Safe and Cold and Alone

Excerpts from journals dated 2/18/25 and 3/2/25

I feel alone and hunted. I feel disheveled and ungrounded. I am no longer home; I am in a den that reeks of panicked sweat where I fail to nurse shot nerves on a bed of hard rock.

And in the distance, the sky churns with the hurricane of everything else that I stop my ears to: the news, the world, the future. I am tucked in a damp cave listening to the sounds of a passing storm, and the screams of the unhidden. 

Why can’t I relax? Why can’t I relax? Why can’t I relax? My shoulders won’t slump, my head aches, I can’t even cry.
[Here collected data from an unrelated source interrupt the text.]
(** C7 (as stated): a one-item response with the reading "10" is sorted
    and bounded, yet normalizing its series again gives another series
    (the value 10 has become 0). *)
Lemma normalize_not_idempotent :
  exists out,
    normalize utc_host (paramKey_of "PM2.5") [item_of "pm2.5cnc" 0 (VStr "10")] = Ok out /\
    ascending out /\
    normalize utc_host (paramKey_of "PM2.5") (map Sample_object out) <> Ok out.
Proof.
  eexists. split; [reflexivity|]. split; [repeat constructor|].
  intros H.
  apply (f_equal (fun o => match o with Ok (s :: _) => value s | _ => nan end)) in H.
  revert H. apply float_neq. vm_compute. discriminate.
Qed.

(** ** One fetch cycle *)

Lemma siteId_guard (st : State) : siteId st <> ""%string -> String.eqb (siteId st) "" = false.
Proof. intros H. now apply String.eqb_neq. Qed.

Lemma fallbackData_length (h : Host) (site : string) (w : World) :
  List.length (fallbackData h site w) = 24%nat.
Proof. unfold fallbackData. now rewrite length_map, length_seq. Qed.

Lemma fold_left_sum (f : float -> float) (l : list float) (acc : float) :
  fold_left (fun sum val => sum + f val)%float l acc = sum_from acc (map f l).
Proof.
  revert acc. induction l as [|x l IH]; intros acc; simpl; [reflexivity|apply IH].
Qed.

(** On a series that is not empty, [detectAnomalies] keeps the entries
    above the mean plus three population standard deviations. *)
Lemma detectAnomalies_nonempty (data : list Sample) (st : State) :
  data <> [] ->
  detectAnomalies data st =
  setAnomalies
    (filter (fun item => (anomaly_threshold (map value data) <? value item)%float) data)
    st.
Proof.
  destruct data as [|s data]; [congruence|]. intros _.
  unfold detectAnomalies, anomaly_threshold, population_stddev, arithmetic_mean.
  cbv zeta.
  rewrite (fold_left_sum (fun x => x)), map_id.
  rewrite (fold_left_sum (fun val => Math_pow_2 (val - _))).
  reflexivity.
Qed.

(** C5: when the request is rejected, the cycle ends normally: the series
    becomes the 24 entries of the fallback generator, the anomaly list is
    the screen of that series, and the only notification is one error
    toast. *)
Theorem failed_fetch_falls_back (h : Host) (w : World) (st : State) :
  siteId st <> ""%string ->
  exists st',
    fetchLiveData h w Rejected st =
      Ok (st', [toast_error "Failed to fetch live air quality data"]) /\
    graphData st' = fallbackData h (siteId st) w /\
    List.length (graphData st') = 24%nat /\
    anomalies st' =
      filter (fun item =>
                (anomaly_threshold (map value (graphData st')) <? value item)%float)
             (graphData st') /\
    loading st' = false.
Proof.
  intros Hsite. unfold fetchLiveData. rewrite (siteId_guard _ Hsite).
  cbn [await_get bind try_catch]. eexists. split; [reflexivity|].
  unfold generateFallbackData. cbn [siteId setLoading].
  set (data := fallbackData h (siteId st) w).
  assert (Hne : data <> []).
  { intros E. apply (f_equal (@List.length _)) in E.
    unfold data in E. rewrite fallbackData_length in E. discriminate. }
  rewrite (detectAnomalies_nonempty _ _ Hne).
  cbn [graphData anomalies loading setAnomalies setLastUpdated setGraphData].
  repeat split.
Qed.
(** * SSC-CGL study bot: review scheduler and quiz sessions

    A shallow embedding of [src/utils/spaced_repetition.py] (class
    [SpacedRepetition]) and [src/utils/quiz_manager.py] (class
    [QuizManager]), together with the two chat handlers of [src/main.py]
    that own the removal and the duplicate check of quiz sessions.

    Conventions of the embedding.
    - Python [int] is [Z].  Python [float] is the exact rational [Q]: the
      scheduler only adds, multiplies, compares and rounds up decimal
      constants.  A float result is the exact one up to binary rounding;
      where a statement fixes a whole number that the code gets by
      rounding a float product up, it is made of every number within
      that rounding of the exact product ([rounds_to]).
    - A [datetime] is a [Z], the number of microseconds since the epoch; a
      [timedelta] is a [Z] number of microseconds.  Dates are not bounded:
      the [OverflowError] of a date past the year 9999 is not modelled,
      so what is stated of a result of the scheduler at an arbitrary
      interval is stated of the calls that return.
    - Every method reads the clock through [datetime.now()]; the reading is
      an explicit argument [now], one per call of a public method.
    - A [dict] whose iteration order is observed is an association list in
      insertion order ([PyDict]).  A progress [dict] with a fixed set of
      keys is a record of [option] fields: [None] is an absent key, so
      [d.get(k, v)] is [default v] and [d[k]] raises [KeyError].
    - A Python exception is the [Raise] constructor of [result]. *)

From Stdlib Require Import ZArith QArith Qabs Qround Qminmax Lqa Lia Sorted
  Permutation.
From stdpp Require Import base list strings.

Open Scope Z_scope.

(** ** Exceptions and the error monad *)

Inductive exn : Type :=
| KeyError (key : string)
| ValueError
| IndexError
| TypeError
| ZeroDivisionError.

Inductive result (A : Type) : Type :=
| Ok (a : A)
| Raise (e : exn).

Arguments Ok {A} a.
Arguments Raise {A} e.

#[global] Instance result_ret : MRet result := fun A a => Ok a.

#[global] Instance result_bind : MBind result := fun A B k m =>
  match m with
  | Ok a => k a
  | Raise e => Raise e
  end.

#[global] Instance result_fmap : FMap result := fun A B f m =>
  match m with
  | Ok a => Ok (f a)
  | Raise e => Raise e
  end.

(** ** Python built-ins used by the two classes *)

(** [l[i]] for an [int] index: negative indices count from the end, an
    index outside [-len, len) raises [IndexError]. *)
Definition py_index {A : Type} (l : list A) (i : Z) : result A :=
  let n := Z.of_nat (length l) in
  let j := if i <? 0 then n + i else i in
  if (j <? 0) || (n <=? j) then Raise IndexError
  else match l !! Z.to_nat j with
       | Some a => Ok a
       | None => Raise IndexError
       end.

(** [l[:m]]: a negative bound drops [-m] elements from the end. *)
Definition py_slice_to {A : Type} (l : list A) (m : Z) : list A :=
  if m <? 0 then take (Z.to_nat (Z.of_nat (length l) + m)) l
  else take (Z.to_nat m) l.

(** [l[-k:]] for a positive literal [k]: the last [k] elements, the whole
    list when it is shorter. *)
Definition py_last {A : Type} (k : nat) (l : list A) : list A :=
  drop (length l - k) l.
(** X3: [getOrCreateAssistant] panics exactly when the caller has a cached
    description and the response to its request holds no choice, with or
    without an error; the panic is the index out of range of line 100. *)
Theorem getOrCreateAssistant_panics_iff w caller number e :
  snd (getOrCreateAssistant caller number w) = Panic e ↔
  e = IndexOutOfRange 0 0 ∧
  ∃ description,
    phoneToAssistantCache w !! caller = Some description ∧
    openai.Choices
      (fst (openai.complete (oai w) (oaiRequests w) (promptRequest description))) = [].
Proof.
  destruct (phoneToAssistantCache w !! caller) as [description|] eqn:Hcache.
  - rewrite (getOrCreateAssistant_hit _ _ _ _ Hcache). simpl.
    destruct (openai.complete _ _ _) as [[choices] err] eqn:Hanswer; simpl.
    destruct choices as [|choice rest].
    + split.
      * intros [= <-]. split; [reflexivity|].
        exists description. split; [reflexivity|]. now rewrite Hanswer.
      * intros [-> _]. reflexivity.
    + split.
      * destruct err; discriminate.
      * intros [_ (d & [= <-] & Hempty)]. rewrite Hanswer in Hempty. discriminate.
  - rewrite (getOrCreateAssistant_miss _ _ _ Hcache). simpl. split.
    + discriminate.
    + intros [_ (d & Hd & _)]. discriminate.
Qed.

(** A service that answers without an error and without a choice makes the
    provisioner panic as well. *)
Example getOrCreateAssistant_empty_answer_sample :
  snd (getOrCreateAssistant "+15551230000" "+15550009999"
         (worldOf {[ "+15551230000" := "a pirate" ]} emptyClient))
  = Panic (IndexOutOfRange 0 0).
Proof.
  erewrite getOrCreateAssistant_no_choice; [reflexivity | | reflexivity].
  apply lookup_singleton_eq.
Qed.

(** X4: when the service reports an error and its response still holds a
    choice, [getOrCreateAssistant] falls back: after its one request it
    returns the configuration of [createInitialAssistant], the one a caller
    without a cached description gets. *)
Theorem getOrCreateAssistant_error_fallback w caller number description response e :
  phoneToAssistantCache w !! caller = Some description →
  openai.complete (oai w) (oaiRequests w) (promptRequest description) =
    (response, Some e) →
  openai.Choices response ≠ [] →
  getOrCreateAssistant caller number w =
    (sent (promptRequest description) w, Ret (createInitialAssistant number)) ∧
  VAPIAssistant.Name (createInitialAssistant number) = "AssistantGenerator".
Proof.
  intros Hhit Hanswer Hchoice. split; [|reflexivity].
  destruct response as [[|choice rest]]; [now destruct Hchoice|].
  exact (getOrCreateAssistant_error_with_choice _ _ _ _ _ _ _ Hhit Hanswer).
Qed.

Lemma getOrCreateAssistant_error_fallback_witness :
  let w := worldOf {[ "+15551230000" := "a pirate" ]} (partialClient "You are") in
  getOrCreateAssistant "+15551230000" "+15550009999" w =
    (sent (promptRequest "a pirate") w, Ret (createInitialAssistant "+15550009999")) ∧
  VAPIAssistant.Name (createInitialAssistant "+15550009999") = "AssistantGenerator".
Proof.
  apply (getOrCreateAssistant_error_fallback
           (worldOf {[ "+15551230000" := "a pirate" ]} (partialClient "You are"))
           "+15551230000" "+15550009999" "a pirate"
           {| openai.Choices :=
                [ {| openai.Message :=
                       {| openai.Role := "assistant"; openai.Content := "You are" |} |} ] |}
           "json: cannot unmarshal string into Go struct field").
  - apply lookup_singleton_eq.
  - reflexivity.
  - discriminate.
Defined.

(** X5: every configuration that [getOrCreateAssistant] returns, Generator
    or Custom, has the same voice, the same transcriber, the same model,
    provider and tool identifier, one system message, and a first-message
    mode; the first-message text is there exactly for the Generator. *)
Theorem getOrCreateAssistant_fixed_blocks w caller number a :
  snd (getOrCreateAssistant caller number w) = Ret a →
  VAPIAssistant.Voice a =
    [ ("model", AString "sonic-english");
      ("voiceId", AString "248be419-c632-4f23-adf1-5324ed7dbf1d");
      ("provider", AString "cartesia") ] ∧
  VAPIAssistant.Transcriber a =
    [ ("model", AString "general");
      ("language", AString "en");
      ("provider", AString "deepgram") ] ∧
  field "model" (VAPIAssistant.Model a) = Some (AString "gpt-4o-mini") ∧
  field "provider" (VAPIAssistant.Model a) = Some (AString "openai") ∧
  field "toolIds" (VAPIAssistant.Model a) =
    Some (ASlice [AString "d137092e-0250-4151-abf0-205ff2b0a438"]) ∧
  (∃ prompt, modelMessages a = [(Some "system", Some prompt)]) ∧
  is_Some (VAPIAssistant.FirstMessageMode a) ∧
  (is_Some (VAPIAssistant.FirstMessage a) ↔ VAPIAssistant.Name a = "AssistantGenerator").
Proof.
  intros Hreturned.
  assert (Hshape : a = createInitialAssistant number ∨
                   ∃ prompt, a = customAssistant prompt number).
  { revert Hreturned.
    destruct (phoneToAssistantCache w !! caller) as [description|] eqn:Hcache.
    - rewrite (getOrCreateAssistant_hit _ _ _ _ Hcache). simpl.
      destruct (openai.complete _ _ _) as [[choices] err]; simpl.
      destruct choices as [|choice rest]; [discriminate|].
      destruct err; intros [= <-]; [now left | right; eexists; reflexivity].
    - rewrite (getOrCreateAssistant_miss _ _ _ Hcache). simpl.
      intros [= <-]. now left. }
  destruct Hshape as [-> | [prompt ->]];
    do 5 (split; [reflexivity|]);
    (split; [eexists; reflexivity|]); (split; [eexists; reflexivity|]); simpl.
  - split; [reflexivity | intros _; eexists; reflexivity].
  - split; [intros [x Hx]; discriminate | discriminate].
Qed.

Lemma getOrCreateAssistant_fixed_blocks_witness :
  let a := customAssistant ("You are a pirate." +:+ transferInstructions "+15550009999")
             "+15550009999" in
  VAPIAssistant.Voice a =
    [ ("model", AString "sonic-english");
      ("voiceId", AString "248be419-c632-4f23-adf1-5324ed7dbf1d");
      ("provider", AString "cartesia") ] ∧
  VAPIAssistant.Transcriber a =
    [ ("model", AString "general");
      ("language", AString "en");
      ("provider", AString "deepgram") ] ∧
  field "model" (VAPIAssistant.Model a) = Some (AString "gpt-4o-mini") ∧
  field "provider" (VAPIAssistant.Model a) = Some (AString "openai") ∧
  field "toolIds" (VAPIAssistant.Model a) =
    Some (ASlice [AString "d137092e-0250-4151-abf0-205ff2b0a438"]) ∧
  (∃ prompt, modelMessages a = [(Some "system", Some prompt)]) ∧
  is_Some (VAPIAssistant.FirstMessageMode a) ∧
  (is_Some (VAPIAssistant.FirstMessage a) ↔ VAPIAssistant.Name a = "AssistantGenerator").
Proof.
  apply (getOrCreateAssistant_fixed_blocks
           (worldOf {[ "+15551230000" := "a pirate" ]} (answeringClient "You are a pirate."))
           "+15551230000" "+15550009999").
  erewrite getOrCreateAssistant_hit by apply lookup_singleton_eq.
  reflexivity.
Defined.

(** * Further properties of the handler *)

(** A list of tool calls either is passed over as a whole or has a first
    call that describes an assistant. *)
Lemma toolCalls_split (toolCalls : list VAPIToolCall.t) :
  Forall passedOver toolCalls ∨
  ∃ pre toolCall post description,
    toolCalls = pre ++ toolCall :: post ∧
    Forall passedOver pre ∧
    describes toolCall description.
Proof.
  induction toolCalls as [|toolCall rest IH]; [left; constructor|].
  destruct (String.eqb_spec
              (VAPIFunction.Name (VAPIToolCall.Function toolCall)) "createAssistant")
    as [Hname|Hname].
  - destruct (VAPIFunctionArguments.Assistant
                (VAPIFunction.Arguments (VAPIToolCall.Function toolCall)))
      as [description|] eqn:Hargument.
    + right. exists [], toolCall, rest, description.
      split; [reflexivity|]. split; [constructor|]. now split.
    + assert (Hpassed : passedOver toolCall) by (intros _; exact Hargument).
      destruct IH as [Hall | (pre & tc & post & d & -> & Hpre & Hcall)].
      * left. now constructor.
      * right. exists (toolCall :: pre), tc, post, d.
        split; [reflexivity|]. split; [now constructor | exact Hcall].
  - assert (Hpassed : passedOver toolCall) by (intros Heq; now destruct Hname).
    destruct IH as [Hall | (pre & tc & post & d & -> & Hpre & Hcall)].
    + left. now constructor.
    + right. exists (toolCall :: pre), tc, post, d.
      split; [reflexivity|]. split; [now constructor | exact Hcall].
Qed.

Lemma handleVAPIWebhook_other_type payload w :
  VAPIWebhookMessage.Type_ (VAPIWebhookPayload.Message payload) ≠ "assistant-request" →
  VAPIWebhookMessage.Type_ (VAPIWebhookPayload.Message payload) ≠ "tool-calls" →
  handleVAPIWebhook (Some payload) w = (w, Ret {| StatusCode := 200; Body := Some (BodyText "OK") |}).
Proof.
  intros Hrequest Htools. unfold handleVAPIWebhook, Getenv. run.
  apply String.eqb_neq in Hrequest, Htools. now rewrite Hrequest, Htools.
Qed.

(** The two outcomes of a ["tool-calls"] event. *)
Lemma handleVAPIWebhook_tool_calls_outcome_aux w message :
  VAPIWebhookMessage.Type_ message = "tool-calls" →
  handleVAPIWebhook (Some {| VAPIWebhookPayload.Message := message |}) w =
    (w, Ret {| StatusCode := 200; Body := Some (BodyText "OK") |}) ∨
  ∃ number description toolCallId,
    customerNumber message = Some number ∧
    handleVAPIWebhook (Some {| VAPIWebhookPayload.Message := message |}) w =
      (stored number description w, Ret (acknowledgement toolCallId)).
Proof.
  intros Htype. rewrite handleVAPIWebhook_tool_calls by exact Htype. simpl.
  destruct (customerNumber message) as [number|] eqn:Hnumber.
  - destruct (toolCalls_split (VAPIWebhookMessage.ToolCalls message))
      as [Hall | (pre & toolCall & post & description & Hcalls & Hpre & Hcall)].
    + left. now rewrite rangeToolCalls_all_passedOver.
    + right. exists number, description, (VAPIToolCall.ID toolCall).
      split; [reflexivity|]. rewrite Hcalls. now erewrite rangeToolCalls_first.
  - left. now rewrite rangeToolCalls_no_number.
Qed.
Uncertainty hangs over me, as ever, and a kind of exhaustion that has become familiar in the last few weeks, to where I’m beginning to wonder if I’d always felt it. I am fortunate to remember that it wasn’t always like this, that I am feeling the fading ache of a distant and more severe pain.

I have been gone from home for so long that this bivouac and its uncomfortable branches are as familiar as my old life. When I consider leaping back to safety, declaring that I no longer want this freedom and this authentic life, it sounds like climbing out of a freezing a lake to jump back in at a different spot. At least here I can save my bare feet from the rocks at the shore, if I have faith that my heart will keep me warm and outperform this glacial pool I’ve ventured into.

The numbness of my fingers follows the nerves back into my memory, where I cannot even remember which sensations I should recall for them. I can’t remember the words I used for the things I used to love.

What was I when I began wading? What brought me to this place? The cold has strangled all the past from me, and while I am sure I shouldn’t miss the kinds of memories that led me here, I also have no means of being thankful that I am finally still. Surely this painful, biting loneliness and the caress of this primordial nothingness is a solace to that self I can’t remember, or why would he have brought me here and stepped me into this place?

Is it getting warmer the longer I tread water? Or have I lost the kind of feeling my old self knew? Will I feel again?

When all that is left is the abstraction of my body suspended between two infinities, the stars above and abyss below, I might still feel fear that someone overhead is watching me, or something below is gently reaching for my kicking feet.

I am comforted, at least, that I do not even feel that fear. There is nothing in the water. There is nothing in the sky. I am safe, and cold, and alone.